“Whoah.”
“Think I’ve lost my appetite, here.…”
When they’re done eating, Sandy takes over the controls and turns them back toward home. It’s late, he’s got another full day tomorrow.
They track down the Newport Freeway, on the underlevel, the adscreens hanging from the underside of the upper level, flashing over them is a colorful subliminal parade of words, images, images, words. BUY! NEW! LOOK! NOW! SPECTAC! They slump back in their seats, watch the lights streak in the car windows.
No one speaks. It’s late, they’re tired. There’s a feeling in the car that is somehow… elegiac. They’ve just performed one of their rituals, an old, central ritual that seems to have been a part of their lives always. How many nights have they cruised autopia and talked, and eaten a meal, and looked at the world? A thousand? Two thousand? This is how they were friends together. And yet this night it feels, somehow, as if this may have been the last time they will perform this particular ritual. Nothing lasts forever. Centrifugal forces are tugging on all their lives, on their collective life; they feel it, they know that the time is coming when this long childhood of their life will have to end. Nothing lasts forever. And this feeling lies as heavy in the car as the smell of French fries.…

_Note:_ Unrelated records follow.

(* ===== verification/Dispatch.v ===== *)
(** * Extraction dispatch ([controller/extract/dispatch.py], [extract_request.py])

    Building the list of archives of a request, the queue of tasks, and the
    worker thread, whose moves interleave with the calls of other threads.
    The disk is the class [Disk] of [ExtractArchive]; the extraction of one
    archive and the writing of its marker are the class [Extractor]. *)

From S2P Require Import Prelude PyDict PyStr Json ModelFile ModelFileFacts ManagedExtract ExtractArchive.

(** ** Paths *)

(** [str.casefold]: below code point 256 it is [lower], the sharp s apart. *)
Definition casefold (s : string) : string :=
  str (concat (map (fun c => if ord c =? 223 then chars "ss" else [lower_char c]) (chars s))).

(** ** Requests and tasks *)

Record ExtractRequest := mkRequest {
  rq_file : fileref; rq_pair_id : option string; rq_local_path : string; rq_out_dir : string;
  rq_local_fallback : option string; rq_out_fallback : string }.

(** The constructor: an absent or empty second output directory is the first. *)
Definition new_request (f : fileref) (local_path out_dir : string) (pair_id local_fallback out_fallback : option string)
    : ExtractRequest :=
  mkRequest f pair_id local_path out_dir local_fallback
    (match out_fallback with Some o => if String.eqb o "" then out_dir else o | None => out_dir end).

Record archive_path := mkArchive {
  ap_path : string; ap_out_dir : string; ap_name : string; ap_file_id : string; ap_pair_id : option string }.

Record task := mkTask {
  tk_root_name : string; tk_root_is_dir : bool; tk_root_file_id : string; tk_pair_id : option string;
  tk_archives : list archive_path }.

#[export] Instance archive_path_eq_dec : EqDecision archive_path.
Proof. solve_decision. Defined.
#[export] Instance task_eq_dec : EqDecision task.
Proof. solve_decision. Defined.

Section build.
Context `{Disk}.

Definition resolve_archive_path (local_path : string) (fallback : option string) (relative_path : string)
    : result (option string * bool) :=
  let primary := path_join local_path relative_path in
  a ← is_archive primary;
  if a : bool then Ok (Some primary, false) else
  match fallback with
  | Some f =>
      if String.eqb f "" || String.eqb f local_path then Ok (None, false) else
      let second := path_join f relative_path in
      b ← is_archive second;
      Ok (if b : bool then (Some second, true) else (None, false))
  | None => Ok (None, false)
  end.

(** The breadth-first loop: the plain files in the order they are met. *)
Fixpoint bfs (fuel : nat) (frontier : list fileref) : option (list fileref) :=
  match frontier with
  | [] => Some []
  | r :: rest =>
      match fuel with
      | O => None
      | S fuel =>
          if is_dir (ref_file r) then bfs fuel (rest ++ child_refs r)
          else cons r <$> bfs fuel rest
      end
  end.

(** The loop visits every node once. *)
Fixpoint node_count (f : ModelFile) : nat :=
  match f with mkFile _ cs => S (match cs with Some l => list_sum (map node_count l) | None => 0 end) end.

Definition ref_path (r : fileref) : string := full_path (ref_parents r) (ref_file r).

(** One plain file of a directory. *)
Definition archive_of (rq : ExtractRequest) (r : fileref) : result (option archive_path) :=
  x ← resolve_archive_path (rq_local_path rq) (rq_local_fallback rq) (ref_path r);
  Ok (match local_size (ref_file r), x with
      | Some z, (Some p, second) =>
          if 0 <? z then
            let base := if second && negb (String.eqb (rq_out_fallback rq) (rq_out_dir rq))
                        then rq_out_fallback rq else rq_out_dir rq in
            Some (mkArchive p (path_join base (dirname (ref_path r))) (name (ref_file r)) (file_id r)
                    (path_pair_id (ref_file r)))
          else None
      | _, _ => None
      end).

Fixpoint archives_of (rq : ExtractRequest) (l : list fileref) : result (list archive_path) :=
  match l with
  | [] => Ok []
  | r :: l' =>
      a ← archive_of rq r;
      rest ← archives_of rq l';
      Ok (match a with Some a => a :: rest | None => rest end)
  end.

(** [^\.r\d{2,}$], the final line break included *)
Definition is_split_volume (ext : string) : bool :=
  match chars ext with
  | c :: d :: ds =>
      let ds := match last ds with Some e => if ord e =? 10 then take (length ds - 1) ds else ds | None => ds end in
      (ord c =? 46) && (ord d =? 114) && (2 <=? Z.of_nat (length ds)) && forallb is_digit ds
  | _ => false
  end.

Definition split_volume_path (p : string) : bool := is_split_volume (splitext (basename p)).2.

Definition coalesce_extractions (l : list archive_path) : list archive_path :=
  filter (fun a => split_volume_path (ap_path a) = false) l.

(** The task of a request. *)
Definition build_task (rq : ExtractRequest) : result task :=
  let r := rq_file rq in
  let f := ref_file r in
  let mk := mkTask (name f) (is_dir f) (file_id r) (path_pair_id f) in
  if is_dir f then
    found ← archives_of rq (default [] (bfs (node_count f) [r]));
    let archives := coalesce_extractions found in
    if bool_decide (archives = []) then Raise (ExtractDispatchError "Directory does not contain any archives")
    else Ok (mk archives)
  else
    if bool_decide (local_size f = None \/ local_size f = Some 0)
    then Raise (ExtractDispatchError "File does not exist locally") else
    x ← resolve_archive_path (rq_local_path rq) (rq_local_fallback rq) (name f);
    match x with
    | (Some p, second) =>
        if String.eqb p "" then Raise (ExtractDispatchError "File is not an archive") else
        let base := if second && negb (String.eqb (rq_out_fallback rq) (rq_out_dir rq))
                    then rq_out_fallback rq else rq_out_dir rq in
        Ok (mk [mkArchive p base (name f) (file_id r) (path_pair_id f)])
    | (None, _) => Raise (ExtractDispatchError "File is not an archive")
    end.
End build.

(** ** The dispatcher *)

(** What the listeners are told, for all listeners registered at that time. *)
Record notification := mkNotification { nt_task : task; nt_completed : bool; nt_listeners : list nat }.

Record dispatch := mkDispatch {
  d_out_dir : string; d_local_path : string; d_local_fallback : option string; d_managed : bool;
  d_queue : list task; d_shutdown : bool; d_listeners : list nat; d_notified : list notification }.

Definition new_dispatch (out_dir local_path : string) (fallback : option string) (managed : bool) : dispatch :=
  mkDispatch out_dir local_path fallback managed [] false [] [].

Definition dst : Type -> Type := st dispatch.

Definition put_queue (q : list task) (s : dispatch) : dispatch :=
  mkDispatch (d_out_dir s) (d_local_path s) (d_local_fallback s) (d_managed s) q (d_shutdown s)
    (d_listeners s) (d_notified s).

Definition stop : dst unit :=
  modify (fun s => mkDispatch (d_out_dir s) (d_local_path s) (d_local_fallback s) (d_managed s) (d_queue s) true
    (d_listeners s) (d_notified s)).

Definition add_listener (l : nat) : dst unit :=
  modify (fun s => mkDispatch (d_out_dir s) (d_local_path s) (d_local_fallback s) (d_managed s) (d_queue s)
    (d_shutdown s) (d_listeners s ++ [l]) (d_notified s)).

Definition set_base_paths (out_dir local_path : string) (fallback : option string) : dst unit :=
  modify (fun s => mkDispatch out_dir local_path fallback (d_managed s) (d_queue s) (d_shutdown s)
    (d_listeners s) (d_notified s)).

(** [status]: one entry per queued task (name, kind, identifier, pair). *)
Definition status (s : dispatch) : list (string * bool * string * option string) :=
  map (fun t => (tk_root_name t, tk_root_is_dir t, tk_root_file_id t, tk_pair_id t)) (d_queue s).

Inductive extract_item := ItemRequest (rq : ExtractRequest) | ItemFile (f : fileref).

Definition normalize_extract_request (s : dispatch) (i : extract_item) : ExtractRequest :=
  match i with
  | ItemRequest rq => rq
  | ItemFile f => new_request f (d_local_path s) (d_out_dir s) (path_pair_id (ref_file f)) (d_local_fallback s) None
  end.

(** [extract]: the append and the search for a queued task of the same root
    happen under the queue's mutex. *)
Definition extract `{Disk} (i : extract_item) : dst unit :=
  rq ← gets (fun s => normalize_extract_request s i);
  t ← lift (build_task rq);
  modify (fun s =>
    if existsb (fun q => String.eqb (tk_root_file_id q) (tk_root_file_id t)) (d_queue s) then s
    else put_queue (d_queue s ++ [t]) s).

(** ** The worker thread *)

(** The outcomes of the extraction of one archive to a folder, and of the
    marker written there afterwards. *)
Class Extractor := {
  extract_outcome : string -> string -> result unit;
  marker_outcome : string -> write_outcome }.

(** The folder an archive of a task goes to. *)
Definition resolved_out_dir (managed : bool) (a : archive_path) : string :=
  if managed : bool then
    let folder := build_managed_extract_folder_name (ap_name a) in
    if String.eqb (casefold (basename (normpath (ap_out_dir a)))) (casefold folder) then ap_out_dir a
    else build_managed_extract_folder_path (ap_out_dir a) (ap_name a)
  else ap_out_dir a.

(** Whether one archive is done; every exception counts as a failure. *)
Definition extract_one `{Extractor} (managed : bool) (a : archive_path) : bool :=
  let out := resolved_out_dir managed a in
  match extract_outcome (ap_path a) out with
  | Raise _ => false
  | Ok _ => if managed : bool then match marker_outcome out with Written => true | _ => false end else true
  end.

(** Where the worker stands: at the outer loop's test, at the inner loop's
    (with [has_tasks]), inside a task, before removing it from the queue,
    before notifying, before looking for more tasks, or gone. *)
Inductive position :=
  | Outer
  | Inner (has_tasks : bool)
  | Running (t : task) (todo : list archive_path)
  | Removing (t : task) (completed : bool)
  | Notifying (t : task) (completed : bool)
  | Checking
  | Gone.

Definition notify (t : task) (completed : bool) (s : dispatch) : dispatch :=
  mkDispatch (d_out_dir s) (d_local_path s) (d_local_fallback s) (d_managed s) (d_queue s) (d_shutdown s)
    (d_listeners s) (d_notified s ++ [mkNotification t completed (d_listeners s)]).

Definition has_tasks (s : dispatch) : bool := negb (bool_decide (d_queue s = [])).

(** One move of the worker. *)
Definition work `{Extractor} (s : dispatch) (p : position) : dispatch * position :=
  match p with
  | Outer => if d_shutdown s then (s, Gone) else (s, Inner (has_tasks s))
  | Inner false => (s, Outer)
  | Inner true =>
      if d_shutdown s then (s, Outer) else
      match d_queue s with
      | [] => (s, Outer)
      | t :: _ => (s, Running t (tk_archives t))
      end
  | Running t [] => (s, Removing t true)
  | Running t (a :: todo) =>
      if d_shutdown s then (s, Removing t false)
      else if extract_one (d_managed s) a then (s, Running t todo) else (s, Removing t false)
  | Removing t completed => (put_queue (tail (d_queue s)) s, Notifying t completed)
  | Notifying t completed => (notify t completed s, Checking)
  | Checking => (s, Inner (has_tasks s))
  | Gone => (s, Gone)
  end.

Sandy punches a button and his window slides down. “An eyedropper for the road?”
After they enter SCP’s parking garage and Abe and Tash have walked off to their cars, Sandy gestures Jim back to him. Scratching his head sleepily, he says, “Jim, have you seen much of Arthur lately?”
“Oh, a little. Once since we got back, I guess.”
Sandy considers what line of questioning would be best. “Do you know if he’s involved in anything, you know, anything more serious than those posters he puts up?”
Jim blushes. “Well, you know. I’m not really sure.…”
So Arthur is involved. And Jim knows about it. Meaning that Jim may be involved, too. Possibly. Probably. It’s hard for Sandy to imagine Jim taking part in sabotage actions against local industrial plants, but who can say? He is one to follow an idea.
And now it’s Sandy’s turn to consider how much he can say. Jim is one of his best friends, no doubt about it, but Bob Tompkins is a major business partner, and by extension he has to be careful of Raymond’s interests too. It’s a delicate question, and he’s tired. There doesn’t seem to be any pressing hurry in the matter; and it would be better, actually, if he had more of substance to tell Jim, if he decides to speak to him. He’s certain now that Arthur Bastanchury is working for Raymond, and pretty sure that Jim is working with Arthur. The question is, does Raymond work for anyone? That’s the important thing, and until he learns more about it there’s no use in upsetting Jim, he judges. Truth is, he’s too tired to think about it much right now.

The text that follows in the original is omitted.